Traditional “one size fits all” supply chain operating models are cost-effective but lack the flexibility to deal with uncertainty and fail to satisfy the complex demands of contemporary consumers, who expect a variety of products and services and same-day delivery. For KPMG, micro supply chains are the answer.


“Micro supply chains are finite, decentralised, agile ‘mini operating models’, with flexible supplier contracts and relationships, and manufacturing closer to the point of purchase.”

In micro supply chains, production and assembly of products should be local to the end market, embracing the move towards “modularisation”, i.e. products consisting of common components that can be easily customised to suit the requirements of individual consumers, propelled by the evolution of 3D printing.

Local production and assembly means shorter transport routes, which both saves on logistics costs and reduces your company’s carbon footprint. Shorter transport routes will also cut the cost of returns or “reverse logistics”. In the US, the annual cost of reverse logistics is set to reach U$550 billion in 2020, according to KPMG.

Other features of micro supply chains are short-term contracts, which make it easier to scale volumes up or down, and greater collaboration across industries and between competitors.


  1. Create customer segments. Simply offering variety is not enough. Identify sources of value in the market, eg convenience, cost, customisation, quality, service, speed and product features. Create segments based on these sources of value. Evaluate these segments. Identify opportunities to differentiate your offering from your competitors, increase profit and grow your business. Create product and service offerings for these segments.
  2. Measure the cost of complexity.

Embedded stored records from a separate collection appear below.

(* ===== verification/Graph.v ===== *)
(** * The graph database

    The relationships ("edges") of the graph with the branch and the period each
    is valid for, and the queries of [backend/infrahub/core/utils.py],
    [core/query/branch.py] and [core/query/node.py] that the branch operations
    execute.  The second part is the fragment of Cypher in which the branches
    write their query filters, with its three-valued evaluation.

    A timestamp is the instant it denotes, an integer; the ids of the database are
    natural numbers. *)

From stdpp Require Import prelude strings.
From S2P Require Import Prelude PyString PyDict Constants.

(** ** Nodes and edges *)

Record Edge := mkEdge {
  edge_id : nat;
  edge_type : string;
  edge_src : nat;
  edge_dst : nat;
  edge_branch : string;
  edge_branch_level : Z;
  edge_status : RelationshipStatus;
  edge_from : Z;
  edge_to : option Z;
  edge_conflict : option string;
}.
#[export] Instance Edge_rebuild : Rebuild Edge := λ e,
  mkEdge (edge_id e) (edge_type e) (edge_src e) (edge_dst e) (edge_branch e) (edge_branch_level e)
    (edge_status e) (edge_from e) (edge_to e) (edge_conflict e).
#[export] Instance Edge_eq_dec : EqDecision Edge.
Proof. solve_decision. Defined.

(** A vertex: its database id, its label and its uuid when it has one. *)
Record Vertex := mkVertex {
  vertex_id : nat;
  vertex_is_root : bool;
  vertex_uuid : option string;
}.

Record Graph := mkGraph {
  vertices : list Vertex;
  edges : list Edge;
  next_id : nat;
}.
#[export] Instance Graph_rebuild : Rebuild Graph := λ g, mkGraph (vertices g) (edges g) (next_id g).

(** The edge is valid at the instant [t]. *)
Definition valid_at (e : Edge) (t : Z) : bool :=
  bool_decide (edge_from e ≤ t)%Z &&
  match edge_to e with None => true | Some u => bool_decide (t ≤ u)%Z end.

(** ** Queries *)

Definition has_vertex (g : Graph) (v : nat) : bool :=
  bool_decide (v ∈ vertex_id <$> vertices g).

(** [CREATE (s)-[r:TYPE {...}]->(d)], when both ends match. *)
Definition create_edge (g : Graph) (rel_type : string) (src dst : nat) (branch : string)
    (level : Z) (status : RelationshipStatus) (at_ : Z) : Graph :=
  if has_vertex g src && has_vertex g dst
  then mkGraph (vertices g)
         (edges g ++ [mkEdge (next_id g) rel_type src dst branch level status at_ None None])
         (S (next_id g))
  else g.

(** [add_relationship] of [core/utils.py] *)
Definition add_relationship (default_branch : string) (src_node_id dst_node_id : nat) (rel_type : string)
    (branch_name : option string) (branch_level : option Z) (at_ : Z) (status : RelationshipStatus)
    (g : Graph) : Graph :=
  create_edge g (py_upper rel_type) src_node_id dst_node_id
    (match branch_name with Some (String c b) => String c b | _ => default_branch end)
    (match branch_level with Some l => if decide (l = 0)%Z then 1%Z else l | None => 1%Z end)
    status at_.

(** [update_relationships_to] *)
Definition update_relationships_to (ids : list nat) (to : Z) (g : Graph) : Graph :=
  g <| edges := (λ e, if decide (edge_id e ∈ ids) then e <| edge_to := Some to |> else e) <$> edges g |>.

(** [AddNodeToBranch]: an edge to the root, for every root *)
Definition add_node_to_branch (node_id : nat) (branch : string) (level : Z) (at_ : Z) (g : Graph) : Graph :=
  foldl (λ g root, create_edge g "IS_PART_OF" node_id (vertex_id root) branch level
                     RelationshipStatus.ACTIVE at_)
    g (filter (λ v, vertex_is_root v) (vertices g)).

(** [NodeDeleteQuery]: a deleted edge to the root for the nodes of this uuid *)
Definition node_delete (uuid : string) (branch : string) (level : Z) (at_ : Z) (g : Graph) : Graph :=
  foldl (λ g v,
      foldl (λ g root, create_edge g "IS_PART_OF" (vertex_id v) (vertex_id root) branch level
                         RelationshipStatus.DELETED at_)
        g (filter (λ v, vertex_is_root v) (vertices g)))
    g (filter (λ v, vertex_uuid v = Some uuid) (vertices g)).

(** [DELETE r], and with Neo4j the vertices of the deleted edges that are left
    without any edge. *)
Definition touches (v : nat) (e : Edge) : bool :=
  bool_decide (edge_src e = v) || bool_decide (edge_dst e = v).
Definition delete_edges (memgraph : bool) (test : Edge → bool) (g : Graph) : Graph :=
  let deleted := filter (λ e, test e) (edges g) in
  let kept := filter (λ e, negb (test e)) (edges g) in
  let orphan v := existsb (touches (vertex_id v)) deleted && negb (existsb (touches (vertex_id v)) kept) in
  mkGraph (if memgraph then vertices g else filter (λ v, negb (orphan v)) (vertices g)) kept (next_id g).

(** [DeleteBranchRelationshipsQuery] *)
Definition delete_branch_relationships (memgraph : bool) (branch_name : string) (g : Graph) : Graph :=
  delete_edges memgraph (λ e, bool_decide (edge_branch e = branch_name)) g.
(** [GetAllBranchInternalRelationshipQuery] *)
Definition get_internal_relationships (branch_name : string) (g : Graph) : list Edge :=
  filter (λ e, edge_branch e = branch_name) (edges g).
(** [RebaseBranchUpdateRelationshipQuery] *)
Definition rebase_branch_update (ids : list nat) (at_ : Z) (g : Graph) : Graph :=
  g <| edges := (λ e, if decide (edge_id e ∈ ids)
                      then e <| edge_from := at_ |> <| edge_conflict := None |> else e) <$> edges g |>.
(** [RebaseBranchDeleteRelationshipQuery] *)
Definition rebase_branch_delete (memgraph : bool) (ids : list nat) (g : Graph) : Graph :=
  delete_edges memgraph (λ e, bool_decide (edge_id e ∈ ids)) g.

(** The ids of the edges are distinct and below the next id. *)
Record graph_wf (g : Graph) : Prop := {
  ids_unique : NoDup (edge_id <$> edges g);
  ids_bound : ∀ e, e ∈ edges g → edge_id e < next_id g;
}.

(** ** Filters *)

Inductive value :=
  | VNull
  | VTime (t : Z)
  | VName (s : string)
  | VNames (l : list string).

(** A property of a named relationship, or a parameter. *)
Inductive term :=
  | TProp (rel prop : string)
  | TParam (name : string).

(** The separator of a conjunction or disjunction is part of its text. *)
Inductive cypher :=
  | CIn (a b : term)
  | CEq (a b : term)
  | CLe (a b : term)
  | CGe (a b : term)
  | CIsNull (a : term)
  | CAnd (sep : string) (l : list cypher)
  | COr (sep : string) (l : list cypher)
  | CParen (e : cypher).

Definition render_term (t : term) : string :=
  match t with TProp rel prop => rel +:+ "." +:+ prop | TParam name => "$" +:+ name end.

Fixpoint render (e : cypher) : string :=
  match e with
  | CIn a b => render_term a +:+ " IN " +:+ render_term b
  | CEq a b => render_term a +:+ " = " +:+ render_term b
  | CLe a b => render_term a +:+ " <= " +:+ render_term b
  | CGe a b => render_term a +:+ " >= " +:+ render_term b
  | CIsNull a => render_term a +:+ " IS NULL"
  | CAnd sep l | COr sep l => py_join sep (render <$> l)
  | CParen e => "(" +:+ render e +:+ ")"
  end.

Definition Params : Type := list (string * value).

(** The value of a term for the relationships bound by [rels]; a missing
    parameter or an unknown property is null. *)
Definition edge_property (e : Edge) (prop : string) : value :=
  if decide (prop = "branch") then VName (edge_branch e)
  else if decide (prop = "from") then VTime (edge_from e)
  else if decide (prop = "to") then match edge_to e with Some t => VTime t | None => VNull end
  else VNull.
Definition eval_term (rels : string → Edge) (params : Params) (t : term) : value :=
  match t with
  | TProp rel prop => edge_property (rels rel) prop
  | TParam name => default VNull (dict_get params name)
  end.

(** Three-valued logic: [None] is the unknown. *)
Definition and3 (a b : option bool) : option bool :=
  match a, b with
  | Some false, _ | _, Some false => Some false
  | Some true, Some true => Some true
  | _, _ => None
  end.
Definition or3 (a b : option bool) : option bool :=
  match a, b with
  | Some true, _ | _, Some true => Some true
  | Some false, Some false => Some false
  | _, _ => None
  end.

Definition le3 (a b : value) : option bool :=
  match a, b with VTime x, VTime y => Some (bool_decide (x ≤ y)%Z) | _, _ => None end.
Definition eq3 (a b : value) : option bool :=
  match a, b with VName x, VName y => Some (bool_decide (x = y)) | _, _ => None end.
Definition in3 (a b : value) : option bool :=
  match a, b with VName x, VNames l => Some (bool_decide (x ∈ l)) | _, _ => None end.
Definition is_null (a : value) : bool := match a with VNull => true | _ => false end.

Fixpoint eval (rels : string → Edge) (params : Params) (e : cypher) : option bool :=
  match e with
  | CIn a b => in3 (eval_term rels params a) (eval_term rels params b)
  | CEq a b => eq3 (eval_term rels params a) (eval_term rels params b)
  | CLe a b => le3 (eval_term rels params a) (eval_term rels params b)
  | CGe a b => le3 (eval_term rels params b) (eval_term rels params a)
  | CIsNull a => Some (is_null (eval_term rels params a))
  | CAnd _ l => foldr (λ e acc, and3 (eval rels params e) acc) (Some true) l
  | COr _ l => foldr (λ e acc, or3 (eval rels params e) acc) (Some false) l
  | CParen e => eval rels params e
  end.

(** A row passes a [WHERE] when the filter is true, not when it is unknown. *)
Definition passes (rels : string → Edge) (params : Params) (e : cypher) : Prop :=
  eval rels params e = Some true.

(** *** Lemmas *)

Lemma and3_true a b : and3 a b = Some true ↔ a = Some true ∧ b = Some true.
Proof. destruct a as [[]|], b as [[]|]; cbn; naive_solver. Qed.
Lemma or3_true a b : or3 a b = Some true ↔ a = Some true ∨ b = Some true.
Proof. destruct a as [[]|], b as [[]|]; cbn; naive_solver. Qed.

Lemma passes_and rels params sep l :
  passes rels params (CAnd sep l) ↔ Forall (passes rels params) l.
Proof.
  unfold passes. induction l as [|e l IH]; [by split|]. cbn in *. rewrite and3_true, IH, Forall_cons. done.
Qed.
Lemma passes_or rels params sep l :
  passes rels params (COr sep l) ↔ Exists (passes rels params) l.
Proof.
  unfold passes. induction l as [|e l IH]; cbn in *; [rewrite Exists_nil; naive_solver|].
  rewrite or3_true, IH, Exists_cons. done.
Qed.
Lemma passes_paren rels params e : passes rels params (CParen e) ↔ passes rels params e.
Proof. done. Qed.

It is important to understand the cost involved in different segments in the supply chain, eg labour, infrastructure, logistics and supplier costs.
  3. Model different value streams. This will enable you to calculate the cost of different offerings and help you find the perfect balance between variety and cost.

Adopting the micro supply chain operating model will allow you to provide customised offerings for specific groups of customers without driving up cost.